Records from a data collection

-=-=-=-=-

Section counting.
Context `{NetworkLaws} {eq_laws : UrlEqLaws}.
Implicit Types (r : Run) (st : LoopState) (inputs : DiscoveryInputs) (g : Z) (asked : list Asked).

Lemma clusters_fallback s :
  clusters s = (if Scope.is_cluster s then 1 else 0) + from_option clusters 0 (Scope.fallback s).
Proof.
  unfold clusters. rewrite ScopeFacts.chain_cons, filter_cons.
  destruct (Scope.is_cluster s), (Scope.fallback s); done.
Qed.

(** The membership as the refresh loads it. *)
Definition loaded r : list Url := live_nodes (view (pause (on_view (View.apply_event EvBegin) r))).

(** The nodes of a pass are candidates, in their order. *)
Lemma cluster_loop_requests inputs g cands new got r :
  ∃ nodes, nodes `sublist_of` cands ∧
    trace_requests (trace (snd (cluster_loop inputs g cands new got r))) =
    trace_requests (trace r) ++ asked_requests (AskedPass nodes).
Proof.
  revert new got r. induction cands as [|c cands IH]; intros new got r; cbn [cluster_loop].
  { exists []. by rewrite app_nil_r. }
  destruct (NodeUrl.node_is_in_list c new).
  { destruct (IH new got r) as (nodes & Hs & ->). exists nodes. by split; [constructor|]. }
  destruct (fetch_live_nodes_for_scope _ _ _ _) as [res r1] eqn:Hf. apply fetch_trace in Hf.
  assert (Hreq : trace_requests (trace r1) = trace_requests (trace r) ++ [(Cluster, c)])
    by by rewrite Hf, trace_requests_app.
  destruct res as [nodes|].
  - set (r2 := if decide (nodes = []) then r1 else _).
    assert (Hr2 : trace_requests (trace r2) = trace_requests (trace r1)).
    { subst r2. case_decide; [done|]. simpl. by rewrite trace_requests_app, app_nil_r. }
    destruct (IH (View.sort_dedup (new ++ nodes)) true r2) as (ns & Hs & ->).
    exists (c :: ns). split; [by constructor|]. by rewrite Hr2, Hreq, <-app_assoc.
  - destruct (IH new got r1) as (ns & Hs & ->). exists (c :: ns). split; [by constructor|].
    by rewrite Hreq, <-app_assoc.
Qed.

(** A query asks nothing, one node, or distinct nodes in one pass. *)
Lemma query_requests inputs g add reuse s n (o : DiscoveryOutcomes) r :
  ∃ asked, trace_requests (trace (snd (query inputs g add reuse s n o r))) =
      trace_requests (trace r) ++ (asked ≫= asked_requests) ∧
    length asked ≤ 1 ∧ passes asked ≤ (if Scope.is_cluster s then 1 else 0) ∧
    Forall (asked_for [s]) asked.
Proof.
  unfold query. destruct (if reuse then _ else _).
  { exists []. rewrite app_nil_r. split_and!; [done|simpl; lia|unfold passes; simpl; lia|constructor]. }
  destruct (Scope.is_cluster s) eqn:Hcl; cycle 1.
  { destruct (fetch_live_nodes_for_scope _ _ _ _) as [res r1] eqn:Hf. apply fetch_trace in Hf.
    exists [AskedNode (Scope.discovery_operation s) n]. simpl. rewrite Hf, trace_requests_app.
    split_and!; [done|simpl; lia|done|]. repeat constructor. exists s.
    split; [by apply list_elem_of_singleton|done]. }
  unfold cluster_discovery_candidates, discover_cluster_live_nodes_from.
  set (l := View.sort_dedup _). pose proof (shuffle_perm l (world (pause r))) as Hp.
  destruct (shuffle l _) as [cands w]. simpl in Hp.
  destruct (cluster_loop_requests inputs g cands [] false (set_world w (pause r))) as (nodes & Hs & Hreq).
  destruct (cluster_loop _ _ _ _ _ _) as [[new got] r1]. simpl in Hreq. rewrite pause_trace in Hreq.
  exists [AskedPass nodes]. split_and!; [|simpl; lia|done|].
  - simpl. rewrite app_nil_r. by destruct got.
  - simpl. repeat constructor. eapply sublist_NoDup; [|exact Hs]. rewrite Hp.
    apply ViewFacts.NoDup_sort_dedup_nodes.
Qed.

(** What is asked so far, and what may still be: [n] iterations with [c] passes. *)
Definition asked_within (s0 : RoutingScope) (t0 : list Effect) (n c : nat) r
    (iterations remaining : nat) : Prop :=
  ∃ asked, trace_requests (trace r) = trace_requests t0 ++ (asked ≫= asked_requests) ∧
    length asked + iterations ≤ n ∧ passes asked + remaining ≤ c ∧
    Forall (asked_for (Scope.chain s0)) asked.

Lemma asked_within_less s0 t0 n c r i j i' j' :
  i' ≤ i → j' ≤ j → asked_within s0 t0 n c r i j → asked_within s0 t0 n c r i' j'.
Proof. intros ?? (asked & Hreq & Hn & Hc & Hd). exists asked. split_and!; [done|lia..|done]. Qed.
Lemma asked_within_frame s0 t0 n c r r' i j :
  trace_requests (trace r') = trace_requests (trace r) →
  asked_within s0 t0 n c r i j → asked_within s0 t0 n c r' i j.
Proof. intros Hr (asked & Hreq & Hasked). exists asked. by rewrite Hr. Qed.

Lemma query_within s0 t0 n c inputs g add reuse s x (o : DiscoveryOutcomes) r i j :
  s ∈ Scope.chain s0 →
  asked_within s0 t0 n c r (S i) ((if Scope.is_cluster s then 1 else 0) + j) →
  asked_within s0 t0 n c (snd (query inputs g add reuse s x o r)) i j.
Proof.
  intros Hin (asked & Hreq & Hn & Hc & Hd).
  destruct (query_requests inputs g add reuse s x o r) as (more & Hm & Hl & Hp & Hd').
  exists (asked ++ more). unfold passes in *. rewrite Hm, Hreq, bind_app, length_app, filter_app, length_app.
  split_and!; [by rewrite app_assoc|lia..|]. apply Forall_app. split; [done|].
  eapply Forall_impl; [exact Hd'|]. intros [op y|nodes]; [|done].
  intros (s' & ->%list_elem_of_singleton & Hs). by exists s.
Qed.

Lemma emit_requests e r : trace_requests [e] = [] → trace_requests (trace (emit e r)) = trace_requests (trace r).
Proof. intros He. simpl. by rewrite trace_requests_app, He, app_nil_r. Qed.

(** The loop between two iterations: its scope is one of the chain. *)
Definition loop_within inputs (s0 : RoutingScope) (t0 : list Effect) (n c : nat) st : Prop :=
  (∀ s, s ∈ Scope.chain (scope st) → s ∈ Scope.chain s0) ∧
  asked_within s0 t0 n c (run st) (measure inputs st) (clusters (scope st)).

Lemma iteration_within s0 t0 n c inputs g add reuse st :
  loop_within inputs s0 t0 n c st →
  match iteration inputs g add reuse st with
  | Continue st' => loop_within inputs s0 t0 n c st'
  | Break st' => asked_within s0 t0 n c (run st') 0 0
  end.
Proof.
  intros [Hsc Hst]. unfold loop_within in *. pose proof (iteration_measure inputs g add reuse st) as Hm. unfold iteration in *.
  destruct (candidates st) as [|x rest] eqn:Hcand; [by eapply asked_within_less, Hst; lia|].
  assert (Hpos : 0 < measure inputs st) by (unfold measure; rewrite Hcand; simpl; lia).
  rewrite clusters_fallback in Hst. set (f := from_option clusters 0 _) in Hst.
  apply (asked_within_less _ _ _ _ _ _ _ (S (measure inputs st - 1))
    ((if Scope.is_cluster (scope st) then 1 else 0) + f)) in Hst; [|lia..].
  apply (query_within _ _ _ _ inputs g add reuse (scope st) x (outcomes st)) in Hst;
    [|apply Hsc; rewrite ScopeFacts.chain_cons; by left].
  destruct (query _ _ _ _ _ _ _ _) as [[[|y ys]|] r'] eqn:Hq; simpl in Hst.
  - destruct (Scope.fallback (scope st)) as [fb|] eqn:Hfb; cbn [run scope].
    + specialize (Hm _ eq_refl). split.
      { intros s Hs. apply Hsc. rewrite ScopeFacts.chain_cons, Hfb. by right. }
      eapply asked_within_frame; [by apply emit_requests|].
      eapply asked_within_less, Hst; [lia|done].
    + eapply asked_within_frame; [by apply emit_requests|]. eapply asked_within_less, Hst; lia.
  - cbn [run]. eapply (asked_within_frame _ _ _ _ r'); [|eapply asked_within_less, Hst; lia].
    rewrite emit_requests by done. cbn [trace on_view]. by rewrite pause_trace, emit_requests.
  - destruct (Scope.is_cluster (scope st)) eqn:Hcl; [cbn [run]; eapply asked_within_less, Hst; lia|].
    assert (clusters (scope st) = f) as Hf by by rewrite clusters_fallback, Hcl.
    destruct (_ && _); specialize (Hm _ eq_refl); cbn [run scope]; rewrite Hf; (split; [done|]);
      (eapply asked_within_less, Hst; [lia|done]).
Qed.

Lemma length_push_missing (l add : list Url) : length (push_missing l add) ≤ length l + length add.
Proof.
  revert l. induction add as [|c cs IH]; intros l; simpl; [lia|].
  etrans; [apply IH|]. case_decide; [lia|]. rewrite length_app. simpl. lia.
Qed.

End counting.
End RefreshFacts.

(** ** Properties *)

Section properties.
Context `{NetworkLaws}.
Import Refresh RefreshFacts.
Implicit Types (inputs : DiscoveryInputs) (r : Run) (o : DiscoveryOutcomes).

(** C19: a refresh terminates: unless the generation counter overflows (then it
    panics, and only then) it finishes, within as many iterations of its loop
    as there are candidates, seeds and links in the fallback chain, whatever the
    network answers and whatever other tasks do to the view meanwhile. *)
Theorem refresh_terminates inputs o (add : list Url) (reuse : bool) r :
  if decide (next_generation (view r) + 1 < 2 ^ 64)%Z
  then ∃ o' r', update_live_nodes_from inputs o add reuse r = Finished o' r'
  else update_live_nodes_from inputs o add reuse r = Panicked.
Proof. apply update_live_nodes_total. Qed.

(** C32: a refresh sends boundedly many requests, whatever the network answers and
    the others do.  It asks step by step: a step asks one node for a scope of its
    fallback chain that is not the cluster, or is a pass over the cluster, which
    asks no node twice.  There are at most as many steps as nodes in the
    membership it loaded, additional candidates, seeds and scopes in the chain,
    and at most as many passes among them as the chain has cluster scopes: one
    for the default scope, none for a chain without. *)
Theorem refresh_requests_bounded `{!UrlEqLaws} inputs o (add : list Url) (reuse : bool) r o' r' :
  update_live_nodes_from inputs o add reuse r = Finished o' r' →
  let s := routing_scope (view r) in
  ∃ asked : list Asked,
    trace_requests (trace r') = trace_requests (trace r) ++ (asked ≫= asked_requests) ∧
    Forall (asked_for (Scope.chain s)) asked ∧
    length asked ≤ length (loaded r) + length add + length (seed_urls inputs) + length (Scope.chain s) ∧
    passes asked ≤ clusters s.
Proof.
  intros Hr s. unfold update_live_nodes_from in Hr.
  destruct (View.begin_refresh (view r)) as [[g v]|] eqn:Hb; [|done].
  destruct (refresh_loop _ _ _ _ _ _) as [st|] eqn:Hl; [|done]. injection Hr as _ <-.
  set (n := length (loaded r) + _ + _ + _).
  enough (asked_within s (trace r) n (clusters s) (run st) 0 0) as (asked & Hreq & Hn & Hc & Hd).
  { exists asked. split_and!; [done|done|lia..]. }
  eapply (refresh_loop_inv (loop_within inputs s (trace r) n (clusters s))
    (λ st, asked_within s (trace r) n (clusters s) (run st) 0 0)); [| | |exact Hl].
  1, 2: intros a b Ha Hi; pose proof (iteration_within _ _ _ _ inputs g add reuse a Ha) as Hit; by rewrite Hi in Hit.
  assert (loaded r = live_nodes (view (pause (on_view (λ _, v) r)))) as Hload.
  { unfold loaded. replace (on_view (View.apply_event EvBegin) r) with (on_view (λ _, v) r); [done|].
    unfold on_view. f_equal. simpl. by rewrite Hb. }
  assert (routing_scope v = s) as Hsc.
  { pose proof (ViewFacts.apply_event_scope EvBegin (view r)) as Hsc. simpl in Hsc. by rewrite Hb in Hsc. }
  unfold start. rewrite pause_scope. cbn [view on_view]. rewrite Hsc. subst n. rewrite Hload.
  pose proof (pause_trace (on_view (λ _, v) r)) as Htr. set (r0 := pause _) in *.
  pose proof (shuffle_perm (live_nodes (view r0)) (world r0)) as Hs. apply Permutation_length in Hs.
  destruct (shuffle _ _) as [nodes w]. simpl in Hs. pose proof (length_push_missing nodes add) as Hp.
  split; [done|]. exists []. cbn [run scope]. unfold measure. cbn [candidates using_seeds scope trace set_world].
  rewrite Htr, app_nil_r. split_and!; [done|simpl; lia|unfold passes; simpl; lia|constructor].
Qed.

-=-=-=-=-

== Exercise aim ==
Check the data above line by line for the word "Types". State only how many lines contain it.

== Output for this exercise ==
2